La violenza della polizia non si è arrestata durante le proteste di questi giorni, neanche in quelle pacifiche organizzate in tutti gli Stati Uniti. Il 29 maggio il giornalista della CNN Omar Jimenez è stato arrestato in diretta mentre svolgeva il suo lavoro, senza alcun motivo salvo il colore della pelle, per poi essere rilasciato solo grazie all’intervento del direttore del network; pallottole di gomma sparate sul volto di manifestanti e giornalisti; agenti di polizia che hanno distrutto in modo deliberato beni di prima necessità raccolti in un checkpoint di Louisville per i manifestanti che ne avevano bisogno; bambini colpiti con spray urticanti. Tutto questo accade sotto la presidenza e il sostegno esplicito di Trump, che non ha alcuna intenzione di trovare una soluzione alle fratture socio-economiche del Paese che governa.

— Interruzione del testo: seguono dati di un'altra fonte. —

(** X6.  [get_portal_files] makes one search per file type, in the order of
    the list, each for the items of that type owned by the current user and
    with at most 100 results asked for, and returns the results of the
    searches one after the other. *)
Theorem get_portal_files_searches {W} (P : Portal W) (file_types : list string)
    (w : W) :
  exists rss w',
    get_portal_files P file_types w
    = (Ok (concat rss), w',
       zip_with (fun ftype rs => ESearch (type_query P ftype) "" 100 rs)
         file_types rss) /\
    length rss = length file_types.
Proof. exact (search_each_trace P file_types [] w). Qed.

(** X7.  Whatever is typed, and whatever [strip], [lower] and [int] make of
    it, [interactive_selection] only prints, and what it returns are items
    of the list it was given; it raises only when [input] does. *)
Theorem interactive_selection_picks_options {W} (C : Console W) (B : Builtins)
    (options : list Item) (w : W) :
  Forall (fun e => is_output e = true) (snd (interactive_selection C B options w)) /\
  match fst (fst (interactive_selection C B options w)) with
  | Ok selected => incl selected options
  | Raise e =>
      exists prompt w', input C prompt w = (Raised e, w')
  | OutOfFuel => False
  end.
Proof.
  destruct (interactive_selection_run C B options w) as (r & w' & tr & -> & Htr & Hr).
  split; [exact Htr|]. cbn [fst].
  destruct r as [selected|e|]; [exact Hr | | exact Hr].
  destruct Hr as [prompt Hin]. eauto.
Qed.

(** The selection that the indices typed stand for: those below the number
    of options, each counted modulo that number; all options when an index
    lies below its negative, or when the line is no list of integers. *)
Definition indexed_selection (B : Builtins) (options : list Item)
    (choice : string) : list Item :=
  match parse_indices B (split comma choice) with
  | Some indices =>
      if forallb (fun i => - Z.of_nat (length options) <=? i)%Z indices
      then omap (fun i => options !! Z.to_nat (i mod Z.of_nat (length options)))
             (List.filter (fun i => i <? Z.of_nat (length options))%Z indices)
      else options
  | None => options
  end.

(** X8.  When the line typed is not [all], the items selected are those at
    the indices typed, in the order typed and as often as typed: an index
    from the number of options on is dropped, a negative index counts from
    the end, and an index below the negative number of options, like a
    piece that is no integer, selects every option. *)
Theorem interactive_selection_by_indices {W} (C : Console W) (B : Builtins)
    (options : list Item) (w w1 : W) (answer : string) :
  options <> [] ->
  input C "Enter the indices to publish (e.g., 0,2,3) or 'all': " w
    = (Returned answer, w1) ->
  lower B (strip B answer) <> "all" ->
  exists tr,
    interactive_selection C B options w
    = (Ok (indexed_selection B options (strip B answer)), w1, tr).
Proof.
  intros Hne Hin Hall.
  destruct options as [|opt rest]; [congruence|].
  unfold interactive_selection, indexed_selection. set (options := opt :: rest).
  destruct (print_listing_run C options 0 w) as (ltr & Hlist & _).
  unfold bind at 1. unfold print at 1, emit at 1.
  unfold bind at 1. rewrite Hlist.
  unfold bind at 1. unfold console_input at 1. rewrite Hin. cbn [of_reply].
  apply String.eqb_neq in Hall. rewrite Hall.
  destruct (parse_indices B (split comma (strip B answer))) as [indices|];
    [|eexists; reflexivity].
  rewrite pick_spec.
  destruct (forallb _ indices); eexists; reflexivity.
Qed.

Section MainFacts.
Context {W : Type} (P : Portal W) (C : Console W) (B : Builtins).

(** The publish calls of the loop are for selected items. *)
Lemma for_each_publishes fuel cfg single (items : list Item) :
  forall w,
    Forall (fun e => forall item name r, e = EPublish item name r -> In item items)
      (snd (for_each items (process_item P fuel cfg single) w)).
Proof.
  induction items as [|itm rest IH]; intros w; [constructor|].
  cbn [for_each]. apply bind_Forall.
  - destruct (process_item_request P fuel cfg single itm w)
      as (r & w' & tr & Hrun & Hreq & _).
    rewrite Hrun. cbn [snd].
    apply (request_on_target P) in Hreq.
    eapply Forall_impl; [exact Hreq|].
    intros e He item name r' ->. cbn in He. destruct He as [-> _]. now left.
  - intros o w1 t1 _. apply bind_Forall; [|intros; constructor].
    eapply Forall_impl; [apply IH|].
    intros e He item name r Heq. right. eauto.
Qed.

Lemma output_is_no_publish (Q : Item -> Prop) (tr : Trace) :
  Forall (fun e => is_output e = true) tr ->
  Forall (fun e => forall item name r, e = EPublish item name r -> Q item) tr.
Proof.
  intros H. eapply Forall_impl; [exact H|].
  intros e He item name r ->. discriminate.
Qed.

End MainFacts.

(** X9.  When the discovery finds no shapefile the script prints that
    nothing matches and exits: it asks the portal nothing else and reads
    nothing from the console. *)
Theorem main_exits_without_items {W} (P : Portal W) (C : Console W)
    (B : Builtins) (fuel : nat) (cfg : Config) (w w1 : W) :
  search P (type_query P "Shapefile") "" 100 w = ([], w1) ->
  main P C B fuel cfg w
  = (Ok None, w1,
     [ESearch (type_query P "Shapefile") "" 100 [];
      EPrint "No matching items found in your portal content."]).
Proof.
  intros Hs. unfold main, get_portal_files. cbn [search_each].
  unfold bind, gis_content_search, print, emit, ret. now rewrite Hs.
Qed.

(** X10.  Whatever the portal answers and whatever is typed, every publish
    call of the script publishes an item that the discovery search
    returned. *)
Theorem main_publishes_discovered_items {W} (P : Portal W) (C : Console W)
    (B : Builtins) (fuel : nat) (cfg : Config) (w : W) :
  Forall (fun e => forall item name r,
            e = EPublish item name r ->
            In item (fst (search P (type_query P "Shapefile") "" 100 w)))
    (snd (main P C B fuel cfg w)).
Proof.
  unfold main, get_portal_files. cbn [search_each].
  apply bind_Forall.
  - apply bind_Forall.
    + unfold gis_content_search. destruct (search P _ _ _ w) as [rs w1].
      repeat constructor. discriminate.
    + intros. constructor.
  - intros discovered w1 t1 Hrun.
    assert (discovered = fst (search P (type_query P "Shapefile") "" 100 w)) as <-.
    { revert Hrun. unfold bind, gis_content_search, ret.
      destruct (search P _ _ _ w) as [rs w0]. cbn. now intros [= <- _ _]. }
    destruct discovered as [|x xs]; [repeat constructor; discriminate|].
    set (discovered := x :: xs).
    destruct (interactive_selection_run C B discovered w1)
      as (r & w2 & tr & Hsel & Htr & Hr).
    apply bind_Forall.
    { rewrite Hsel. now apply output_is_no_publish. }
    intros selected w2' t2 Hsel'. rewrite Hsel in Hsel'.
    injection Hsel' as -> -> ->.
    apply bind_Forall; [repeat constructor; discriminate|]. intros _ w3 _ _.
    apply bind_Forall.
    { destruct (print_listing_run C selected 0 w3) as (ltr & -> & Hltr).
      now apply output_is_no_publish. }
    intros _ w4 _ _. apply bind_Forall.
    { unfold publish_loop. eapply Forall_impl; [apply for_each_publishes|].
      intros e He item name r0 Heq. apply Hr. eauto. }
    intros outcomes w5 _ _. apply bind_Forall.
    { apply output_is_no_publish. apply preview_each_output. }
    intros. apply bind_Forall; [repeat constructor; discriminate|].
    intros. constructor.
Qed.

Oltre ad aver incitato la polizia a reprimere con l’uso della forza le manifestazioni, il 31 maggio è arrivato a definire con un Tweet “antifa” come gruppo terroristico, sostenendo in modo esplicito che ogni manifestante di questi giorni possa ricevere lo stesso trattamento riservato ai gruppi terroristici. L’ACLU (American Civil Liberties Union) ha già affermato che non esiste alcuna autorità legale che possa stabilire un simile precedente simile senza intaccare il Primo Emendamento e il diritto dei cittadini statunitensi di riunirsi.
George Floyd è l’ennesimo caso di persona afroamericana uccisa da un Paese che non ha mai davvero abolito la segregazione razziale se non nella forma. Le proteste contro un sistema basato sulla “libertà” per pochi, razzista e classista, non si arresteranno fino al raggiungimento un cambiamento radicale che veda finalmente le persone afroamericane e tutte le minoranze come esseri umani che hanno non solo il diritto all’esistenza ma quello di poter vivere in condizioni sociali giuste e dignitose, senza dover crescere con il pensiero che il colore della pelle possa bastare per una sentenza di morte.